Mae Anderson in PhysOrg:
Tech billionaire Elon Musk is announcing a new venture called Neuralink focused on linking brains to computers. The company plans to develop brain implants that can treat neural disorders—and that may one day be powerful enough to put humanity on a more even footing with possible future superintelligent computers, according to a Wall Street Journal report citing unnamed sources. Musk, a founder of both the electric-car company Tesla Motors and the private space-exploration firm SpaceX, has become an outspoken doomsayer about the threat artificial intelligence might one day pose to the human race. Continued growth in AI cognitive capabilities, he and like-minded critics suggest, could lead to machines that can outthink and outmaneuver humans with whom they might have little in common.
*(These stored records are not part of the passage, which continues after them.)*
Lemma supersede_keeps reads why others now table table' :
  supersede reads why others now table = Ok table' → table_wf table →
  table_wf table' ∧ evolves table table'.
Proof.
  revert table. induction others as [|older rest IH]; intros table Hs Hwf; simpl in Hs.
  { injection Hs as <-. by split. }
  apply bind_Ok in Hs as (t & Hmove & Hs). unfold move_in in Hmove.
  pose proof (move_in_as_wf _ _ _ _ _ _ _ _ Hmove Hwf) as Hwf'.
  destruct (IH t Hs Hwf') as [? ?]. split; [done|].
  etrans; [by eapply move_in_as_evolves|done].
Qed.

(** The writes the runtime makes on the table; a new operation takes an id no
    row has. *)
Inductive table_step : relation (list Operation) :=
  | step_move reads table operation g step now apply table' :
      move_in_as reads table operation g step now apply = Ok table' → table_step table table'
  | step_carry reads table task run now table' :
      carry_open_to reads table task run now = Ok table' → table_step table table'
  | step_record reads table new new_origin task run_status task_status goal latest version
      acceptance_version fresh now table' operation created :
      record_replan reads table new new_origin task run_status task_status goal latest version
        acceptance_version fresh now = Ok (table', operation, created) →
      fresh ∉ (id <$> table) → table_step table table'
  | step_reopen reads table operation g why now table' :
      reopen_blocked reads table operation g why now = Ok (Some table') →
      table_step table table'
  | step_resolve reads table operation g resolution why by_role children problem now table' :
      resolve_replan reads table operation g resolution why by_role children problem now
        = Ok table' → table_step table table'.

Definition keeps (table table' : list Operation) : Prop := table_wf table' ∧ evolves table table'.

Lemma move_in_keeps reads table operation g step now table' :
  move_in reads table operation g step now = Ok table' → table_wf table → keeps table table'.
Proof. intros Hm Hwf. split; [by eapply move_in_as_wf|by eapply move_in_as_evolves]. Qed.

Lemma keeps_trans table1 table2 table3 :
  keeps table1 table2 → keeps table2 table3 → keeps table1 table3.
Proof. intros [_ H1] [Hwf H2]. split; [done|by etrans]. Qed.

Lemma current_None open : current open = None → open = [].
Proof.
  unfold current. destruct (List.find _ _); [done|]. intros Hl. by apply last_None.
Qed.

Lemma current_in open op : current open = Some op → op ∈ open.
Proof.
  unfold current. destruct (List.find _ _) eqn:Hfind.
  - intros [= <-]. by apply List.find_some, proj1, list_elem_of_In in Hfind.
  - intros [before ->]%last_Some. set_solver.
Qed.
(* ===== verification/Replacements.v ===== *)
(** * Applied replacements

    [unresolved_replacements] of [src/src/domain/replan_apply.rs]: the walk
    from replaced tasks through the tasks that replaced them, and the records
    it finds broken; and the closure of the wait graph an apply checks
    ([closes_loop], [successor_edges]). *)
From S2P Require Import Prelude Text Vocab Ids Errors.

Module Replacements.

(** The derived [Ord] of [UnresolvedReplacement], of which a [BTreeSet] keeps
    its elements in order. *)
Definition unresolved_key (u : UnresolvedReplacement) : list Z :=
  TaskId.as_i64 (UnresolvedReplacement.task u)
  :: match UnresolvedReplacement.fault u with
     | ReplacementFault.Empty => [0]
     | ReplacementFault.Missing to => [1; TaskId.as_i64 to]
     | ReplacementFault.Cycle to => [2; TaskId.as_i64 to]
     end%Z.

Section walk.
  Context (replacements : gmap TaskId (list TaskId)) (statuses : gmap TaskId TaskStatus).

Definition children (task : TaskId) : list TaskId := unwrap_or (replacements !! task) [].

Definition is_replaced (task : TaskId) : bool :=
  bool_decide (statuses !! task = Some TaskStatus.Replaced).

(** The tasks visited and the faults found so far. *)
Definition walked : Type := gset TaskId * list UnresolvedReplacement.

Definition insert_fault (task : TaskId) (fault : ReplacementFault) (state : walked) : walked :=
  (state.1, push_once state.2 (UnresolvedReplacement.mk task fault)).

Definition child_fault (path : list TaskId) (child : TaskId) : option ReplacementFault :=
  if is_none (statuses !! child) then Some (ReplacementFault.Missing child)
  else if bool_decide (child ∈ path) then Some (ReplacementFault.Cycle child)
  else None.

(** One turn of the loop over the children of [task], and the loop; [into]
    walks into a child. *)
Definition visit_child (into : TaskId → walked → option walked) (task : TaskId)
    (path : list TaskId) (child : TaskId) (state : walked) : option walked :=
  match child_fault path child with
  | Some fault => Some (insert_fault task fault state)
  | None => if bool_decide (child ∈ state.1) then Some state else into child state
  end.

Fixpoint visit_children (into : TaskId → walked → option walked) (task : TaskId)
    (path : list TaskId) (l : list TaskId) (state : walked) : option walked :=
  match l with
  | [] => Some state
  | child :: l' =>
      state ← visit_child into task path child state;
      visit_children into task path l' state
  end.

(** What a visit records of [task] before its children. *)
Definition enter (task : TaskId) (root : bool) (state : walked) : walked :=
  let state := ({[task]} ∪ state.1, state.2) in
  if bool_decide (children task = []) && (root || is_replaced task)
  then insert_fault task ReplacementFault.Empty state else state.

(** [walk], with the fuel of its recursion; [None] is out of fuel. *)
Fixpoint walk (fuel : nat) (task : TaskId) (root : bool) (path : list TaskId)
    (state : walked) : option walked :=
  match fuel with
  | 0 => None
  | S fuel =>
      let path := path ++ [task] in
      visit_children (λ child state, walk fuel child false path state) task path
        (children task) (enter task root state)
  end.

Fixpoint walk_roots (fuel : nat) (from : list TaskId) (state : walked) : option walked :=
  match from with
  | [] => Some state
  | task :: rest =>
      state ← (if bool_decide (task ∈ state.1) then Some state
               else walk fuel task true [] state);
      walk_roots fuel rest state
  end.
(* ===== verification/ReplanPlans.v ===== *)
(** * Replacement plans

    [src/src/domain/replan_plan.rs]: the plan a planner submits to replace a
    parked task by child tasks, and [check_plan], the judgement of it that a
    submit, a lint and plan review apply; and the check again right before an
    apply ([apply_problems] of [src/src/domain/replan_apply.rs]).

    A value of JSON is a library's: the plan reads it through [JsonValue].  A
    [BTreeSet] of tasks is the list of its elements in order, its
    [contains] the membership of that list; a set only asked for membership
    is a [gset]. *)
From S2P Require Import Prelude Text Vocab Ids Errors Tasks Replans.

(** What a check reads of [serde_json::Value]. *)
Class JsonValue (J : Type) := {
  json_eq_dec :: EqDecision J;
  (** [Value::as_array]. *)
  as_array : J → option (list J);
  (** [Display]: its compact text. *)
  json_text : J → string;
}.

(** ** The conditions an operation fixed
    ([src/src/domain/task_replan.rs]) *)
Module AcceptanceItem.
Record t : Set := mk { ordinal : nat; text : string; hash : string }.
#[global] Instance eq_dec : EqDecision t.
Proof. solve_decision. Defined.
End AcceptanceItem.
Abbreviation AcceptanceItem := AcceptanceItem.t.

(** The items of an acceptance, one per non-blank line, numbered from 1;
    [sha256] is the text of the digest, which the [sha2] crate computes. *)
Definition acceptance_items (sha256 : string → string) (acceptance : string) :
    list AcceptanceItem :=
  imap (λ index text, AcceptanceItem.mk (index + 1) text (sha256 text))
    (List.filter (λ line, negb (is_empty line)) (trim <$> lines acceptance)).

Module GoalConditions.
Record t : Set := mk {
  id : GoalId;
  acceptance_version : Z;
  acceptance : list AcceptanceItem;
}.
End GoalConditions.
Abbreviation GoalConditions := GoalConditions.t.

Module OriginalConditions.
Record t {J : Type} : Type := mk {
  title : string;
  description : string;
  acceptance : list AcceptanceItem;
  paths : list string;
  verify : list string;
  evidence : J;
  predecessors : list TaskId;
  successors : list TaskId;
  goal : option GoalConditions;
}.
Arguments t : clear implicits.
Arguments mk {J}.
End OriginalConditions.
Abbreviation OriginalConditions := OriginalConditions.t.

(** The operation a plan is checked against: its row and the conditions it
    copied. *)
Module PlannedOperation.
Record t {J : Type} : Type := mk {
  row : Replan.Operation;
  conditions : OriginalConditions J;
}.
Arguments t : clear implicits.
Arguments mk {J}.
End PlannedOperation.
Abbreviation PlannedOperation := PlannedOperation.t.

(** ** The plan *)
Module PlanChild.
Record t : Set := mk { task_id : TaskId; carry : CarrySource; order : option N }.
End PlanChild.
Abbreviation PlanChild := PlanChild.t.

Module ChildItem.
Record t : Set := mk { task_id : TaskId; ordinal : nat }.
End ChildItem.
Abbreviation ChildItem := ChildItem.t.
(* ===== verification/EventKinds.v ===== *)
(** * Kinds of events

    [src/src/domain/event_kind.rs]: the kinds of the events a queue records,
    their texts, and a kind as a reader takes it from a row: one this binary
    knows, or another binary's kept as its text. *)
From S2P Require Import Prelude Text.

Module EventKind.
Inductive t : Set :=
  | AgentCasesBuilt
  | AgentCasesDecided
  | AgentCasesLabeled
  | AgentCasesPrepared
  | AgentCasesRefused
  | AgentCasesRequested
  | AgentCasesTaken
  | AgentEvalCaseChecked
  | AgentEvalFinished
  | AgentEvalRefused
  | AgentEvalRequested
  | AgentEvalRunFinished
  | AgentEvalRunStarted
  | AgentEvalStarted
  | AgentEvalTakenUp
  | AgentEvalWaiting
  | AgentEvalWatchSkipped
  | AgentStarted
  | ApproveWithheld
  | AskAnswered
  | AskClosed
  | AskDelivered
  | AskDeliveryFailed
  | AskOpened
  | AskRequestTaken
  | AskUpdated
  | AttributesBaseline
  | AuthRequired
  | AuthorizationDenied
  | AutoRepaired
  | BackendCallFailed
  | BuildCacheRemoved
  | BuildOutputsRemoved
  | CandidatesSampled
  | CiCheckFailed
  | CiChecked
  | CiJobsMissing
  | CiScheduledChecked
  | CiTurnedGreen
  | CiTurnedRed
  | CiWatchAvailable
  | CiWatchHeld
  | CiWatchResumed
  | CiWatchUnavailable
  | CiWorkflowFresh
  | CiWorkflowStale
  | ClaimDeferralEnded
  | ClaimDeferred
  | ClaimHeld
  | ClaimResumed
  | CleanupFailed
  | ConcernDecided
  | ConcernSendBackEscalated
  | ConflictPrecheck
  | ConflictReceiptRejected
  | ConflictResolved
  | ConflictsConfigChanged
  | ContainerImageBuilt
  | ContainerImageFailed
  | ContainerMemoryWaitEnded
  | ContainerMemoryWaitLong
  | ContainerMemoryWaiting
  | ContainerRuntimeAvailable
  | ContainerRuntimeUnavailable
  | DependencyAdded
  | DependencyRemoved
  | DependencyStranded
  | DraftAdopted
  | DraftOriginRecorded
  | DraftPlannerExhausted
  | DraftPlannerOpened
  | DraftPlannerSettled
  | DraftRevisitCleared
  | DraftRevisitDue
  | DraftRevisitSet
  | EnvironmentAttached
  | EvidenceMissing
  | ExitRequestTimedOut
  | ExitRequested
  | ExitRetried
  | ExitUnsent
  | FindingBaseline
  | FindingPlannerExhausted
  | FindingPlannerOpened
  | FindingRecorded
  | FindingStatusChanged
  | FindingUpdated
  | FirstCommitObserved
  | FollowUpJudged
  | FollowUpAdopted
  | FollowUpRegistered
  | ForecastRecorded
  | GoalClosed
  | GoalCorrectionDecided
  | GoalCreated
  | GoalDecided
  | GoalDependencyAdded
  | GoalDependencyRemoved
  | GoalReopened
  | GoalReviewFailed
  | GoalReviewFinished
  | GoalReviewRearmed
  | GoalReviewStarted
  | GoalStatusChanged
  | GoalSubmitted
  | GoalUpdated
  | HeadlessJobStopped
  | HoldAnswerApplied
  | HoldContinueSent
  | HoldDeferred
  | HoldParked
  | HoldResultApplied
  | HoldResultDiscarded
  | HoldResultKept
  | HoldResultWithheld
  | IdleInferred
  | InboxGuardrailReached
  | InboxNudgeFailed
  | InboxNudged
  | InboxOpened
  | InboxWatcherAbsent
  | InboxWatcherReturned
  | IncrementalSessionsRemoved
  | InputNotReady
  | InstallE2eFinished
  | IntegrateProgramsFinished
  | IntegrationApproved
  | IntegrationDeferred
  | IntegrationError
  | IntegrationFailed
  | IntegrationHandedOver
  | IntegrationHeld
  | IntegrationRebaseAborted
  | IntegrationRebased
  | IntegrationReceipt
  | IntegrationRetried
  | IntegrationStarted
  | JobRestarted
  | KnownDialogUnanswered
  | KpiBreachResolved
  | KpiBreachStarted
  | KpiPushAbandoned
  | KpiPushFailed
  | KpiPushSent
  | LandingDecided
  | LandingBranchResolved
  | LandingBranchUnresolved
  | LandingHeld
  | LandingQueued
  | LandingReleaseStuck
  | LandingReleaseWaiting
  | LandingRecheckClean
  | LandingRecheckFailed
  | LandingRecheckFinished
  | LandingRecheckTargetUnwritable
  | LandingRecheckTargetWritable
  | LandingRecheckMainFailed
  | LandingRecheckMainPassed
  | LandingResumed
  | LeaseAcquired
  | LeaseReleased
  | LedgerBuildFailed
  | LiveAlertBaseline
  | LiveAlertEnded
  | LiveAlertInputChanged
  | LiveAlertReached
  | LiveAlertStarted
  | MainCommitsRecorded
  | MainObserved
  | MainPathsRecorded
  | MainReadFailed
  | MainReadRecovered
  | MainRevertsImported
  | MainRewritten
  | MarkRecorded
  | MarkRetracted
  | MigrationRenumbered
  | Observation
  | ObserveFinished
  | ObserveStarted
  | PlanConcernDecided
  | PlanDecided
  | PlanReviewDiscarded
  | PlanReviewFailed
  | PlanReviewFinished
  | PlanReviewOutcome
  | PlanReviewStarted
  | PlanReviseLost
  | PlanReviseSent
  | PlannerAnswerClaimed
  | PlannerAnswerClosed
  | PlannerAnswerWait
  | PlannerClosed
  | PlannerPromptWritten
  | PlannerReleased
  | PlannerRequestHanded
  | PlannerUnresponsive
  | PromptCleared
  | PromptWaiting
  | ProviderExecutableRelocated
  | ProviderHeld
  | ProviderReleased
  | ProviderSwitched
  | ProviderWaiting
  | ProposalResubmitted
  | ProposalSettled
  | ProposalSubmitted
  | ProposalWithdrawn
  | PushFailed
  | PushFinished
  | PushSkipped
  | QueueBrokerDenied
  | QueueBrokerDown
  | QueueBrokerRunning
  | QueueBrokerStarted
  | QueueBrokerStopRequested
  | QueueBrokerStopped
  | QueueBrokerTokensSwept
  | QueueHoldApplied
  | QueueRelayDown
  | QueueRelayRunning
  | QueueRelayStarted
  | QueueServiceDown
  | QueueServiceRunning
  | QueueServiceStarted
  | QueueServiceStopRequested
  | QueueServiceStopped
  | QueueServiceUnauthenticated
  | QueueWriteHeldLong
  | ReceiptObserved
  | RecoveryFailed
  | RecoveryFinished
  | RecoveryParked
  | RecoveryPromptWritten
  | RecoveryRequested
  | ReleaseCheckFailed
  | ReleaseChecked
  | ReplanApplied
  | ReplanApplyRechecked
  | ReplanCarried
  | ReplanCarryEnded
  | ReplanCarryFailed
  | ReplanChildrenReleased
  | ReplanDiagnosed
  | ReplanDiagnosisFailed
  | ReplanDiagnosisStarted
  | ReplanParked
  | ReplanPlanApproved
  | ReplanPlanSubmitted
  | ReplanRequested
  | ReplanResolved
  | ReplanRestoreFailed
  | ReplanRestored
  | ReplanResultWithheld
  | ReplanStatusChanged
  | ReportWritten
  | RequestDeclined
  | RequestPlannerExhausted
  | RequestPlannerOpened
  | RequestProposed
  | RequestRecorded
  | ResumeFinished
  | ResumeRequestSent
  | ResumeSkipped
  | ResumeStarted
  | ReviewBypassed
  | ReviewFailed
  | ReviewFinished
  | ReviewJobFinished
  | ReviewJobStarted
  | ReviewOutcome
  | ReviewProgramFinished
  | ReviewProgramsFinished
  | ReviewProgramsStarted
  | ReviewRetried
  | ReviewRetryQueued
  | ReviewStarted
  | ReviseFinished
  | ReviseLimitJudged
  | ReviseReceiptRejected
  | ReviseRequested
  | ReviseUnsent
  | ReviseWithheld
  | RunAdopted
  | RunAgentEvalFinished
  | RunAgentEvalRequested
  | RunAgentEvalWaiting
  | WorkerModeConverted
  | RunClaimed
  | RunE2eFailed
  | RunE2eFinished
  | RunE2eStarted
  | RunE2eWaiting
  | RunEnvChanged
  | RunEnvProgramFound
  | RunEnvProgramMissing
  | RunInherited
  | RunIntegrated
  | RunPhaseChanged
  | RunPlanned
  | RunRecovered
  | RunSatisfiedClosed
  | RunSatisfiedDecided
  | RunSatisfiedJudged
  | RunSatisfiedReviewJobFinished
  | RunSatisfiedReviewJobStarted
  | RunSatisfiedReviewStarted
  | RunSatisfiedSnapshot
  | RunSatisfiedVerified
  | RunSlotRegained
  | RunTmpRemoved
  | RunUnfinishedChanged
  | RunWaitingAskAdded
  | RunWaitingDeferred
  | RunWaitingEnded
  | RunWaitingStarted
  | RuntimeError
  | SccacheContainerServerStartFailed
  | SccacheContainerServerStarted
  | SccacheServerStartFailed
  | SccacheServerDetected
  | SccacheServerUnhealthy
  | SccacheServerRestartFailed
  | SccacheServerStarted
  | SccacheWrapperRemoved
  | ScopeViolation
  | ScratchpadRemoved
  | ScreenCaptureFailed
  | ScreenInputSent
  | ScreenRead
  | SessionClosed
  | SessionCompacted
  | SessionExited
  | SessionGoneParked
  | SessionIdleObserved
  | SessionOpened
  | SessionRenewed
  | SessionReopenFailed
  | SessionTokens
  | SessionTurns
  | StaleReceiptNudged
  | StaleReceiptResolved
  | StallConfigLoaded
  | StallNudged
  | StallPreempted
  | StallResolved
  | SubmitNotStarted
  | SubmitResent
  | SubmitRetried
  | SubmitUnconfirmed
  | SlotsFullEnded
  | SlotsFullStarted
  | SupervisionFinished
  | SupervisorConfigChanged
  | SupervisorDraining
  | SupervisorHandedOff
  | SupervisorHeartbeatFailed
  | SupervisorHeartbeatRetried
  | SupervisorAlive
  | SupervisorStarted
  | SupervisorStopped
  | TaskCanceledAsDuplicate
  | TaskCreated
  | TaskEdited
  | TaskGoalChanged
  | TaskHeld
  | TaskHoldEnded
  | TaskHoldReminded
  | TaskPathsChanged
  | TaskPriorityChanged
  | TaskReleased
  | TaskReopened
  | TaskStatusChanged
  | TaskSubmitted
  | TaskWeightPredicted
  | TelemetryTokenIssued
  | TelemetryTokenRevoked
  | ThroughputReviewFinished
  | ThroughputReviewReported
  | ThroughputReviewStarted
  | TriageDecided
  | TriageFailed
  | TriageFinished
  | TriageStarted
  | TurnFinished
  | TurnRequested
  | TurnSessionIdentified
  | TurnStarted
  | TurnWithheld
  | UpdateAnswered
  | UpdateAwaitingApproval
  | UpdateBuilt
  | UpdateDropped
  | UpdateE2ePassed
  | UpdateFailed
  | UpdateInstalled
  | UpdateRestored
  | UpdateRetry
  | UpdateStarted
  | UsageLimited
  | ValidationFinished
  | VerificationCommand
  | WorkspaceClosed
  | WorkspaceCreated
  | WorktreeCreated
  | WorktreeRemoved
  | WrapperHeartbeatExpired
  | WrapperLaunched
  | WrapperStarted
  | WrapperStopped.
In a tweet Tuesday, Musk gave few details beyond confirming Neuralink's name and tersely noting the "existential risk" of failing to pursue direct brain-interface work.
STIMULATING THE BRAIN
Some neuroscientists and futurists, however, caution against making overly broad claims for neural interfaces. Hooking a brain up directly to electronics is itself not new. Doctors implant electrodes in brains to deliver stimulation for treating such conditions as Parkinson's disease, epilepsy and chronic pain. In experiments, implanted sensors have let paralyzed people use brain signals to operate computers and move robotic arms. Last year , researchers reported that a man regained some movement in his own hand with a brain implant. Musk's proposal goes beyond this. Although nothing is developed yet, the company wants to build on those existing medical treatments as well as one day work on surgeries that could improve cognitive functioning, according to the Journal article. Neuralink is not the only company working on artificial intelligence for the brain. Entrepreneur Bryan Johnson, who sold his previous payments startup Braintree to PayPal for $800 million, last year started Kernel, a company working on "advanced neural interfaces" to treat disease and extend cognition.